Paes justifica ausência em agenda de Lula: “É proibido pela lei”
"Meu candidato é o Lula, todo mundo sabe", afirmou o ex-prefeito
O candidato ao governo do Rio pelo PSD, Eduardo Paes, rebateu nesta sexta-feira, 18, as críticas sobre sua ausência em agendas no estado em que o presidente Lula (PT) esteve presente.
“Meu candidato chama-se Lula. Todo mundo sabe: os eleitores do Bolsonaro, os eleitores do Lula, os eleitores todos”, disse durante visita a Nova Friburgo, na Região Serrana.
Paes justificou sua ausência no evento desta sexta-feira em que Lula participou ao lado do governador em exercício, Ricardo Couto.
“O presidente Lula esteve no Rio em um ato de campanha comigo. Agora, se eu for ao ato em que ele esteve hoje no Rio, vou ser cassado, porque é um evento oficial do presidente do Brasil com o governador do estado. Se eu apareço lá, estou imediatamente inelegível. Não posso ir, é proibido pela lei”, afirmou.
No evento citado pelo ex-prefeito do Rio, Lula afirmou que rejeita a classificação feita pelo governo Trump do Primeiro Comando da Capital (PCC) e do Comando Vermelho (CV) como organizações terroristas.

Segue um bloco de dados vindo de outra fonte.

Lemma wp_release_producer_opt np nc s o (Q : unit → api V → Prop) :
  inv (opt_list o ++ np) nc [] [] s → (∀ l, o = Some l → Some l ∉ results s) →
  (∀ s', promises s' = promises s → results s' = results s → inv np nc [] [] s' → Q tt s') →
  wp (release_producer o) Q s.
Proof.
  intros Hi Ho HQ. destruct o as [l|]; [|by apply wp_ret, HQ].
  destruct (producer_exists _ _ _ l (proj1 Hi)) as (c & Hc & _); [right; by left|].
  eapply wp_release_producer; [exact Hi|done|intros [?|?%elem_of_nil]; [by destruct (Ho l eq_refl)|done]|].
  intros s' -> Hi'. by apply HQ.
Qed.

Lemma wp_release_consumer_opt np nc s o (Q : unit → api V → Prop) :
  inv np (opt_list o ++ nc) [] [] s →
  (∀ s', promises s' = promises s → results s' = results s → inv np nc [] [] s' → Q tt s') →
  wp (release_consumer o) Q s.
Proof. intros Hi HQ. destruct o as [l|]; [eapply wp_release_consumer; [exact Hi|done]|by apply wp_ret, HQ]. Qed.

(** A promise's pointers are taken into an operation's variables. *)
Lemma inv_take_promise np nc s p o :
  inv np nc [] [] s → promises s !! p = Some o →
  inv (opt_list (m_producer_state o) ++ np) (opt_list (m_consumer_state o) ++ nc) [] []
    (Api (heap s) (<[p := PromiseObj None None]> (promises s)) (results s)).
Proof.
  intros [Hi [Ha Hb]] Hp. split; [|split; [exact Ha|exact Hb]].
  refine (api_inv_store_promise _ _ _ _ _ p o _ Hi Hp _ _ _); [by intros| |]; intros x; simpl; occ_lia.
Qed.
Lemma inv_take_result nc s r o :
  inv [] nc [] [] s → results s !! r = Some o →
  inv [] (opt_list o ++ nc) [] (opt_list o) (Api (heap s) (promises s) (<[r := None]> (results s))).
Proof.
  intros [Hi Hv] Hr. split.
  - refine (api_inv_store_result _ _ _ _ r o _ Hi Hr _). intros x. simpl. occ_lia.
  - apply values_ok_store_result; [|done]. destruct Hv as [Ha Hb]. split; [done|].
    intros l c Hl Hc [Hx|Hx]; [by eauto|]. apply (Hb l c); [done..|]. left. destruct o as [k|]; [|by apply elem_of_nil in Hx].
    apply list_elem_of_singleton in Hx as ->. by eapply list_elem_of_lookup_2.
Qed.
Lemma inv_new_result nc s o :
  inv [] (opt_list o ++ nc) [] (opt_list o) s → inv [] nc [] [] (Api (heap s) (promises s) (results s ++ [o])).
Proof.
  intros [Hi [Ha Hb]]. split.
  - apply (api_inv_new_result _ _ _ _ _ Hi). occ_lia.
  - split; [done|]. simpl. intros l c Hl Hc [[Hx|Hx%list_elem_of_singleton]%elem_of_app|Hx%elem_of_nil]; [by eauto| |done].
    eapply Hb; [done..|]. right. subst o. by left.
Qed.

Lemma inv_ok s : inv [] [] [] [] s ↔ api_ok s.
Proof. done. Qed.

Lemma wp_destroy_promise s p o :
  api_ok s → promises s !! p = Some o → wp (destroy_promise p) (λ _, api_ok) s.
Proof.
  intros Hi Hp. unfold destroy_promise. eapply wp_bind, wp_break_task; [exact Hi|done|]. intros s1 o1 H1 H2 Hi1 Hsame.
  assert (promises s1 !! p = Some o1) as Hp1.
  { rewrite H1. apply list_lookup_insert_eq. by eapply lookup_lt_Some. }
  eapply wp_bind, wp_load_promise; [done|]. apply wp_bind, wp_modify. pose proof (inv_take_promise _ _ _ _ _ Hi1 Hp1) as Hi2.
  assert (∀ l, m_producer_state o1 = Some l → Some l ∉ results s1) as Hn.
  { intros l Hl. apply (taken_not_result _ _ _ l (proj1 Hi2)). apply elem_of_app. left. destruct Hsame as [?|He]; [congruence|].
    rewrite <- He, Hl. by left. }
  eapply wp_bind, wp_release_consumer_opt; [exact Hi2|]. intros s3 _ H3 Hi3.
  eapply wp_release_producer_opt; [exact Hi3|by rewrite H3|]. by intros.
Qed.

Lemma wp_assign_promise s p q o o' :
  api_ok s → promises s !! p = Some o → promises s !! q = Some o' → wp (assign_promise p q) (λ _, api_ok) s.
Proof.
  intros Hi Hp Hq. unfold assign_promise. case_decide as Hpq; [by apply wp_ret|].
  eapply wp_bind, wp_break_task; [exact Hi|done|]. intros s1 o1 H1 H2 Hi1 Hsame.
  assert (promises s1 !! p = Some o1) as Hp1.
  { rewrite H1. apply list_lookup_insert_eq. by eapply lookup_lt_Some. }
  assert (promises s1 !! q = Some o') as Hq1 by (rewrite H1; by rewrite list_lookup_insert_ne by done).
  eapply wp_bind, wp_load_promise; [done|]. eapply wp_bind, wp_load_promise; [done|].
  apply wp_bind, wp_modify, wp_bind, wp_modify.
  pose proof (inv_take_promise _ _ _ _ _ Hi1 Hq1) as Hi2.
  assert (inv (opt_list (m_producer_state o1)) (opt_list (m_consumer_state o1)) [] []
    (Api (heap s1) (<[p := o']> (<[q := PromiseObj None None]> (promises s1))) (results s1))) as Hi3.
  { destruct Hi2 as [Hia [Ha Hb]]. split; [|split; [exact Ha|exact Hb]].
    refine (api_inv_store_promise _ _ _ _ _ p o1 _ Hia _ _ _ _); simpl.
    - by rewrite list_lookup_insert_ne by done.
    - intros l l'. apply (ai_same _ _ _ (proj1 Hi1)). by eapply list_elem_of_lookup_2.
    - occ_lia.
    - occ_lia. }
  assert (∀ l, m_producer_state o1 = Some l → Some l ∉ results s1) as Hn.
  { intros l Hl. apply (taken_not_result _ _ _ l (proj1 Hi3)). destruct Hsame as [?|He]; [congruence|].
    rewrite <- He, Hl. by left. }
  rewrite <- (app_nil_r (opt_list (m_producer_state o1))) in Hi3.
  eapply wp_bind, wp_release_producer_opt; [exact Hi3|done|]. intros s4 _ _ Hi4.
  rewrite <- (app_nil_r (opt_list (m_consumer_state o1))) in Hi4.
  eapply wp_release_consumer_opt; [exact Hi4|]. by intros.
Qed.

Lemma wp_new_promise s : api_ok s → wp new_promise (λ _, api_ok) s.
Proof.
  intros Hi. unfold new_promise. eapply wp_bind, wp_new_cell; [exact Hi|]. intros l s1 _ _ _ _ [Hi1 [Ha Hb]].
  apply wp_modify. split; [|by split].
  refine (api_inv_new_promise _ _ _ _ _ _ Hi1 _ _ _); simpl; [congruence|done|done].
Qed.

“Nós precisamos ganhar do crime organizado. E eu não aceito a ideia de que as facções bandidas são terroristas, como diz o [Donald] Trump. Quando o Trump fala em terrorismo, ele fala em terrorismo de Estado, ele não fala da luta e da briga pelo poder. Quem fazia isso? O Bolsonaro tentando dar o golpe no 8 de Janeiro. Isso é terrorismo, pensando em matar Lula, Alckmin e até o Alexandre de Moraes. Isso é terrorismo de Estado”, afirmou Lula.